Case study: Fit as a Fiddle
Fit as a fiddle is a country-wide initiative run by Age UK that championed good mental wellbeing and healthy lifestyles based on the needs of older people locally. Interventions aimed to include BAME communities as well as older individuals with specific disabilities or health risks (e.g. high blood pressure) and those living in deprived areas of the country. Results of the intervention from those responding showed that:
•60% had undertaken physical activity or exercise
•35% had undertaken a healthy eating activity
•2% had completed volunteering or mentoring activity
This example indicates the value of community-based, preventative action, including the role of the voluntary sector, rather than seeing people’s health as being just what the NHS is concerned with. As a former Chief Executive of the NHS described in the title of his 2020 book, ‘Health is made at home, hospitals are for repairs.’
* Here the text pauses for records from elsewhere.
(* ===== verification/Probing.v ===== *)
(** Open addressing with linear probing and tombstones, on plain lists of cells:
    the reference that the bucket arrays of src/cht/map/bucket.rs implement.

    A cell is empty, or holds a key with its value, or a key without one (a
    tombstone).  A search for a key walks its probe sequence up to the first cell
    that is empty or holds the key.  A table is well-formed when every key in it is
    found where it stands. *)
From S2P Require Import Prelude.

(** The buckets in the order [Probe] visits them. *)
Definition probe (n : nat) (hash : Z) : list nat :=
  let offset := Z.land hash (Z.of_nat n - 1) in
  (fun i => Z.to_nat (Z.land (Z.of_nat i + offset) (Z.of_nat n - 1))) <$> seq 0 n.

Definition power_of_two (n : nat) : Prop := exists e : nat, n = (2 ^ e)%nat.

Lemma land_power n x : power_of_two n -> Z.land x (Z.of_nat n - 1) = x mod Z.of_nat n.
Proof.
  intros [e ->]. rewrite Nat2Z.inj_pow. change (Z.of_nat 2) with 2.
  replace (2 ^ Z.of_nat e - 1) with (Z.ones (Z.of_nat e)) by (rewrite Z.ones_equiv; lia).
  apply Z.land_ones. lia.
Qed.

Lemma power_pos n : power_of_two n -> (0 < n)%nat.
Proof. intros [e ->]. apply Nat.neq_0_lt_0, Nat.pow_nonzero. lia. Qed.

Lemma probe_range n hash i : power_of_two n -> i ∈ probe n hash -> (i < n)%nat.
Proof.
  intros Hn (j & -> & _)%list_elem_of_fmap. rewrite !land_power by done. pose proof (power_pos n Hn).
  pose proof (Z.mod_pos_bound (Z.of_nat j + hash mod Z.of_nat n) (Z.of_nat n)). lia.
Qed.

(** Every bucket is visited. *)
Lemma probe_all n hash j : power_of_two n -> (j < n)%nat -> j ∈ probe n hash.
Proof.
  intros Hn Hj. set (o := hash mod Z.of_nat n). apply list_elem_of_fmap.
  exists (Z.to_nat ((Z.of_nat j - o) mod Z.of_nat n)).
  pose proof (Z.mod_pos_bound (Z.of_nat j - o) (Z.of_nat n) ltac:(lia)). split; [|apply elem_of_seq; lia].
  rewrite !land_power, Z2Nat.id by (done || lia). fold o.
  rewrite Zplus_mod_idemp_l. replace (Z.of_nat j - o + o) with (Z.of_nat j) by lia. rewrite Z.mod_small by lia. lia.
Qed.

Section table.
Context {K V : Type} `{EqDecision K}.
Variable hash_of : K -> Z.

#[local] Notation cell := (option (K * option V)).
Implicit Types (cs : list cell) (c : cell) (k : K) (w : option V).

Definition stops k c : bool := match c with None => true | Some (k', _) => bool_decide (k' = k) end.

Fixpoint slot cs (idxs : list nat) k : option nat :=
  match idxs with
  | [] => None
  | i :: idxs' =>
      match cs !! i with
      | Some c => if stops k c then Some i else slot cs idxs' k
      | None => None
      end
  end.

Definition slot_of cs k : option nat := slot cs (probe (length cs) (hash_of k)) k.
Definition lookup_cell cs k : option V :=
  i ← slot_of cs k; c ← cs !! i; kw ← c; snd kw.
Definition table_ok cs : Prop := forall i k w, cs !! i = Some (Some (k, w)) -> slot_of cs k = Some i.

Lemma slot_some cs idxs k i : slot cs idxs k = Some i -> i ∈ idxs /\ exists c, cs !! i = Some c /\ stops k c = true.
Proof.
  induction idxs as [|j idxs IH]; [done|]. cbn. destruct (cs !! j) as [c|] eqn:Hc; [|done]. destruct (stops k c) eqn:Hs.
  - intros [= <-]. split; [left|eauto].
  - intros Hi. destruct (IH Hi) as [Hin Hex]. split; [by right|done].
Qed.

Lemma slot_exists cs idxs k j :
  (forall i, i ∈ idxs -> (i < length cs)%nat) -> j ∈ idxs -> cs !! j = Some None -> is_Some (slot cs idxs k).
Proof.
  intros Hr Hj Hc. induction idxs as [|i idxs IH]; [by apply elem_of_nil in Hj|]. cbn.
  destruct (cs !! i) as [c|] eqn:Hi; [|apply lookup_ge_None in Hi; specialize (Hr i (list_elem_of_here _ _)); lia].
  destruct (stops k c) eqn:Hs; [eauto|]. apply elem_of_cons in Hj as [->|Hj].
  - rewrite Hc in Hi. injection Hi as <-. done.
  - apply IH; [|done]. intros i' Hi'. apply Hr. by right.
Qed.

Lemma slot_insert_same cs idxs k i c :
  slot cs idxs k = Some i -> stops k c = true -> slot (<[i := c]> cs) idxs k = Some i.
Proof.
  intros Hs Hc. induction idxs as [|j idxs IH]; [done|]. cbn in *. destruct (cs !! j) as [cj|] eqn:Hj; [|done].
  destruct (decide (i = j)) as [->|Hne].
  - rewrite list_lookup_insert_eq by (by eapply lookup_lt_Some). by rewrite Hc.
  - rewrite list_lookup_insert_ne, Hj by done. destruct (stops k cj); [congruence|auto].
Qed.

(** Writing a cell of another key hides nothing and stops no search. *)
Lemma slot_insert_other cs idxs k k' w i j :
  k' <> k -> slot cs idxs k' = Some j -> j <> i -> slot (<[i := Some (k, w)]> cs) idxs k' = Some j.
Proof.
  intros Hk Hs Hj. induction idxs as [|x idxs IH]; [done|]. cbn in *. destruct (cs !! x) as [cx|] eqn:Hx; [|done].
  destruct (decide (i = x)) as [->|Hne].
  - rewrite list_lookup_insert_eq by (by eapply lookup_lt_Some). cbn. rewrite bool_decide_eq_false_2 by congruence.
    destruct (stops k' cx); [congruence|auto].
  - rewrite list_lookup_insert_ne, Hx by done. destruct (stops k' cx); [done|auto].
Qed.

Lemma slot_insert_none cs idxs k k' w i :
  k' <> k -> slot cs idxs k' = None -> slot (<[i := Some (k, w)]> cs) idxs k' = None.
Proof.
  intros Hk Hs. induction idxs as [|x idxs IH]; [done|]. cbn in *. destruct (decide (i = x)) as [->|Hne].
  - destruct (cs !! x) as [cx|] eqn:Hx.
    + rewrite list_lookup_insert_eq by (by eapply lookup_lt_Some). cbn. rewrite bool_decide_eq_false_2 by congruence.
      destruct (stops k' cx); [done|auto].
    + assert (Hge : <[x := Some (k, w)]> cs !! x = None); [|by rewrite Hge].
      rewrite list_insert_ge by (by apply lookup_ge_None). done.
  - rewrite list_lookup_insert_ne by done. destruct (cs !! x) as [cx|]; [|done]. destruct (stops k' cx); [done|auto].
Qed.

(** ** Writing the cell a search ends at *)
Lemma table_write cs k i w :
  table_ok cs -> slot_of cs k = Some i ->
  table_ok (<[i := Some (k, w)]> cs) /\
  forall k', lookup_cell (<[i := Some (k, w)]> cs) k' = if decide (k' = k) then w else lookup_cell cs k'.
Proof.
  intros Hok Hs. destruct (slot_some _ _ _ _ Hs) as (Hin & c & Hc & Hst).
  assert (Hi : <[i := Some (k, w)]> cs !! i = Some (Some (k, w))) by (apply list_lookup_insert_eq; by eapply lookup_lt_Some).
  assert (Hk : slot_of (<[i := Some (k, w)]> cs) k = Some i).
  { unfold slot_of. rewrite length_insert. apply slot_insert_same; [done|]. cbn. by apply bool_decide_eq_true. }
  assert (Hother : forall k' j w', k' <> k -> cs !! j = Some (Some (k', w')) -> j <> i).
  { intros k' j w' Hne Hj ->. rewrite Hc in Hj. injection Hj as ->. cbn in Hst. apply bool_decide_eq_true in Hst. congruence. }
  assert (Hok' : table_ok (<[i := Some (k, w)]> cs)).
  { intros j k' w' Hj. destruct (decide (k' = k)) as [->|Hne].
    - destruct (decide (i = j)) as [<-|Hij]; [done|]. rewrite list_lookup_insert_ne in Hj by done.
      specialize (Hok _ _ _ Hj). congruence.
    - assert (Hij : i <> j) by (intros <-; congruence). rewrite list_lookup_insert_ne in Hj by done.
      unfold slot_of. rewrite length_insert. apply slot_insert_other; [done|by eapply Hok|by eapply Hother]. }
  split; [done|]. intros k'. unfold lookup_cell. case_decide as Hd.
  { subst k'. rewrite Hk. cbn. by rewrite Hi. }
  destruct (slot_of cs k') as [j|] eqn:Hj; cbn.
  - destruct (decide (j = i)) as [->|Hne].
    + rewrite Hc. cbn. destruct (slot_some _ _ _ _ Hj) as (_ & c' & Hc' & Hst'). rewrite Hc in Hc'. injection Hc' as <-.
      destruct c as [[k0 w0]|]; [cbn in *; apply bool_decide_eq_true in Hst, Hst'; congruence|]. cbn.
      destruct (slot_of (<[i := Some (k, w)]> cs) k') as [j'|] eqn:Hj'; [|done]. cbn.
      destruct (slot_some _ _ _ _ Hj') as (_ & c' & Hc' & Hst'2). rewrite Hc'. cbn. destruct c' as [[k2 w2]|]; [|done].
      cbn in Hst'2. apply bool_decide_eq_true in Hst'2 as ->. assert (j' <> i) by (intros ->; congruence).
      rewrite list_lookup_insert_ne in Hc' by done. specialize (Hok _ _ _ Hc'). congruence.
    + unfold slot_of. rewrite length_insert, (slot_insert_other _ _ k k' w i j) by done. cbn. by rewrite list_lookup_insert_ne.
  - unfold slot_of. by rewrite length_insert, slot_insert_none.
Qed.

(** ** The keys of a table *)

Definition live_of (c : cell) : option (K * V) := kw ← c; v ← snd kw; Some (fst kw, v).
Definition live cs : list (K * V) := omap live_of cs.
Definition occupied cs : nat := length (omap (M := list) id cs).

Lemma live_elem cs k v : (k, v) ∈ live cs <-> exists i, cs !! i = Some (Some (k, Some v)).
Proof.
  unfold live. rewrite list_elem_of_omap. split.
  - intros (c & [i Hi]%list_elem_of_lookup & Hc). exists i. rewrite Hi. destruct c as [[k' [v'|]]|]; cbn in Hc; [|done..].
    by injection Hc as -> ->.
  - intros (i & Hi%list_elem_of_lookup_2). by exists (Some (k, Some v)).
Qed.

Lemma lookup_live cs k v : table_ok cs -> lookup_cell cs k = Some v <-> (k, v) ∈ live cs.
Proof.
  intros Hok. rewrite live_elem. unfold lookup_cell. split.
  - destruct (slot_of cs k) as [i|] eqn:Hs; [|done]. cbn. destruct (slot_some _ _ _ _ Hs) as (_ & c & Hc & Hst). rewrite Hc. cbn.
    destruct c as [[k' w]|]; [|done]. cbn in *. apply bool_decide_eq_true in Hst as ->. intros ->. eauto.
  - intros [i Hi]. rewrite (Hok _ _ _ Hi). cbn. by rewrite Hi.
Qed.

Lemma live_nodup cs : table_ok cs -> NoDup (live cs).*1.
Proof.
  intros Hok. assert (E : (live cs).*1 = omap (fun c => fst <$> live_of c) cs).
  { unfold live. clear Hok. induction cs as [|c cs IH]; [done|]. cbn. destruct (live_of c); cbn; by rewrite IH. }
  rewrite E. apply omap_nodup. intros i j x y k Hi Hj Hx Hy.
  destruct x as [[kx [vx|]]|], y as [[ky [vy|]]|]; cbn in *; simplify_eq. apply Hok in Hi, Hj. congruence.
Qed.

Lemma free_cell cs : (occupied cs < length cs)%nat -> exists j, cs !! j = Some None.
Proof.
  unfold occupied. induction cs as [|c cs IH]; cbn; [lia|]. destruct c as [kw|]; cbn; [|by exists O].
  intros Hlt. destruct IH as [j Hj]; [lia|]. by exists (S j).
Qed.

Lemma occupied_write cs i c kw : cs !! i = Some c ->
  occupied (<[i := Some kw]> cs) = match c with None => S (occupied cs) | Some _ => occupied cs end.
Proof.
  intros Hi. unfold occupied. rewrite insert_take_drop by (by eapply lookup_lt_Some). 
  assert (E : length (omap (M := list) id cs) = length (omap (M := list) id (take i cs ++ c :: drop (S i) cs))) by (by rewrite take_drop_middle).
  rewrite E, !omap_app, !length_app. cbn. destruct c; cbn; lia.
Qed.

(** A search in a table with an empty cell ends. *)
Lemma slot_ends cs k : power_of_two (length cs) -> (occupied cs < length cs)%nat -> is_Some (slot_of cs k).
Proof.
  intros Hn Hocc. destruct (free_cell cs Hocc) as [j Hj]. apply (slot_exists _ _ _ j); [|apply probe_all|]; try done.
  - intros i Hi. by eapply probe_range.
  - by eapply lookup_lt_Some.
Qed.

(** ** Rehashing *)

Definition put_cell cs (kv : K * V) : list cell :=
  match slot_of cs (fst kv) with Some i => <[i := Some (fst kv, Some (snd kv))]> cs | None => cs end.
Definition absent cs k : Prop := forall i w, cs !! i <> Some (Some (k, w)).

Lemma put_one cs k v :
  table_ok cs -> power_of_two (length cs) -> absent cs k -> (occupied cs < length cs)%nat ->
  table_ok (put_cell cs (k, v)) /\ length (put_cell cs (k, v)) = length cs /\
  occupied (put_cell cs (k, v)) = S (occupied cs) /\
  (forall k', k' <> k -> absent cs k' -> absent (put_cell cs (k, v)) k') /\
  forall k', lookup_cell (put_cell cs (k, v)) k' = if decide (k' = k) then Some v else lookup_cell cs k'.
Proof.
  intros Hok Hn Hab Hocc. destruct (slot_ends cs k Hn Hocc) as [i Hi]. unfold put_cell. cbn. rewrite Hi.
  destruct (table_write cs k i (Some v) Hok Hi) as [Hok' Hl']. split; [done|]. split; [apply length_insert|].
  destruct (slot_some _ _ _ _ Hi) as (_ & c & Hc & Hst). split.
  { rewrite (occupied_write _ _ _ _ Hc). destruct c as [[k' w]|]; [|done]. cbn in Hst. apply bool_decide_eq_true in Hst as ->.
    by destruct (Hab i w). }
  split; [|done]. intros k' Hne Hab' j w Hj. destruct (decide (i = j)) as [<-|Hij].
  - rewrite list_lookup_insert_eq in Hj by (by eapply lookup_lt_Some). congruence.
  - rewrite list_lookup_insert_ne in Hj by done. by apply (Hab' j w).
Qed.

Lemma put_all : forall l cs,
  table_ok cs -> power_of_two (length cs) -> NoDup l.*1 -> (forall k, k ∈ l.*1 -> absent cs k) ->
  (occupied cs + length l <= length cs)%nat ->
  let cs' := foldl put_cell cs l in
  table_ok cs' /\ length cs' = length cs /\ occupied cs' = (occupied cs + length l)%nat /\
  forall k v, lookup_cell cs' k = Some v <-> (k, v) ∈ l \/ (k ∉ l.*1 /\ lookup_cell cs k = Some v).
Proof.
  induction l as [|[k v] l IH]; cbn [foldl fmap list_fmap fst]; intros cs Hok Hn Hnd Hab Hocc.
  { split; [done|]. split; [done|]. split; [cbn; lia|]. intros k v. split; [intros H; right; split; [by apply not_elem_of_nil|done]|].
    intros [H|[_ H]]; [by apply elem_of_nil in H|done]. }
  apply NoDup_cons in Hnd as [Hni Hnd]. cbn in Hocc.
  destruct (put_one cs k v Hok Hn (Hab k (list_elem_of_here _ _)) ltac:(lia)) as (Hok1 & Hlen1 & Hocc1 & Hab1 & Hl1).
  destruct (IH (put_cell cs (k, v)) Hok1) as (Hok2 & Hlen2 & Hocc2 & Hl2); [by rewrite Hlen1|done| |lia|].
  { intros k' Hk'. apply Hab1; [by intros ->|]. apply Hab. by right. }
  split; [done|]. split; [congruence|]. split; [cbn; lia|]. intros k' v'. rewrite Hl2, Hl1, !elem_of_cons. case_decide as Hd.
  - subst k'. split.
    + intros [Hin|[_ [= ->]]]; [|by left; left]. exfalso. apply Hni, list_elem_of_fmap. by exists (k, v').
    + intros [[[= ->]|Hin]|[Hno _]]; [by right|by left|]. destruct Hno. by left.
  - split.
    + intros [Hin|[Hno Hl]]; [by left; right|]. right. split; [|done]. by intros [?|?].
    + intros [[[= -> ->]|Hin]|[Hno Hl]]; [done|by left|]. right. split; [|done]. intros ?. apply Hno. by right.
Qed.

Lemma empty_table n : table_ok (replicate n None) /\ occupied (replicate n None) = O /\
  (forall k, absent (replicate n None) k) /\ forall k, lookup_cell (replicate n None) k = None.
Proof.
  assert (Hnone : forall i c, replicate n (None : cell) !! i = Some c -> c = None) by (intros i c [-> _]%lookup_replicate; done).
  split; [intros i k w Hi; by apply Hnone in Hi|]. split.
  { unfold occupied. induction n as [|n IH]; [done|]. cbn. apply IH. intros i c Hi. by apply (Hnone (S i) c). }
  split; [intros k i w Hi; by apply Hnone in Hi|]. intros k. unfold lookup_cell. destruct (slot_of _ k) as [i|]; [|done]. cbn.
  destruct (replicate n None !! i) as [c|] eqn:Hi; [|done]. by rewrite (Hnone i c Hi).
Qed.

Definition rehashed cs (n : nat) : list cell := foldl put_cell (replicate n None) (live cs).

(** A table with room for its live keys keeps them, and only them. *)
Lemma rehashed_ok cs n : table_ok cs -> power_of_two n -> (length (live cs) <= n)%nat ->
  table_ok (rehashed cs n) /\ length (rehashed cs n) = n /\ occupied (rehashed cs n) = length (live cs) /\
  forall k, lookup_cell (rehashed cs n) k = lookup_cell cs k.
Proof.
  intros Hok Hn Hle. destruct (empty_table n) as (E1 & E2 & E3 & E4).
  destruct (put_all (live cs) (replicate n None) E1) as (H1 & H2 & H3 & H4);
    [by rewrite length_replicate|by apply live_nodup|auto|rewrite length_replicate, E2; lia|].
  unfold rehashed. split; [done|]. split; [by rewrite H2, length_replicate|]. split; [lia|]. intros k.
  apply option_eq. intros v. rewrite H4, E4, (lookup_live cs k v Hok). split; [intros [?|[_ ?]]; done|by left].
Qed.
End table.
This is a point the government has begun to recognize, for instance with its support for social prescribing – where GPs and other health professionals are prescribing different types of mental, physical and social activity, often arranged through local voluntary organisations or community groups, rather than relying purely on medication.
The importance of integrating care for physical and mental health
The potential inter relationship between mental and physical health suggests the value of a holistic approach, rather than considering each in isolation. This will be an important contribution to encouraging health throughout people's lives and enabling healthy ageing. For example:
- More focus is needed on preventing childhood adversity for those most at risk and encouraging children's education and cognitive development, to enhance both physical and mental health outcomes across the lifespan.
- More broadly, close partnership between health and education providers, local authorities, voluntary organisations and (where feasible) businesses will help address the social determinants of health, not least for those most at risk of both severe mental and physical illnesses.
- Where people have long term physical health conditions the increased risk of mental health problems should be taken into account when providing treatment and support.
- Conversely, where people have long term mental illness, their treatment and support should ensure that the increased physical health risks are not ignored and that physical health symptoms are taken seriously and not simply attributed to their mental illness.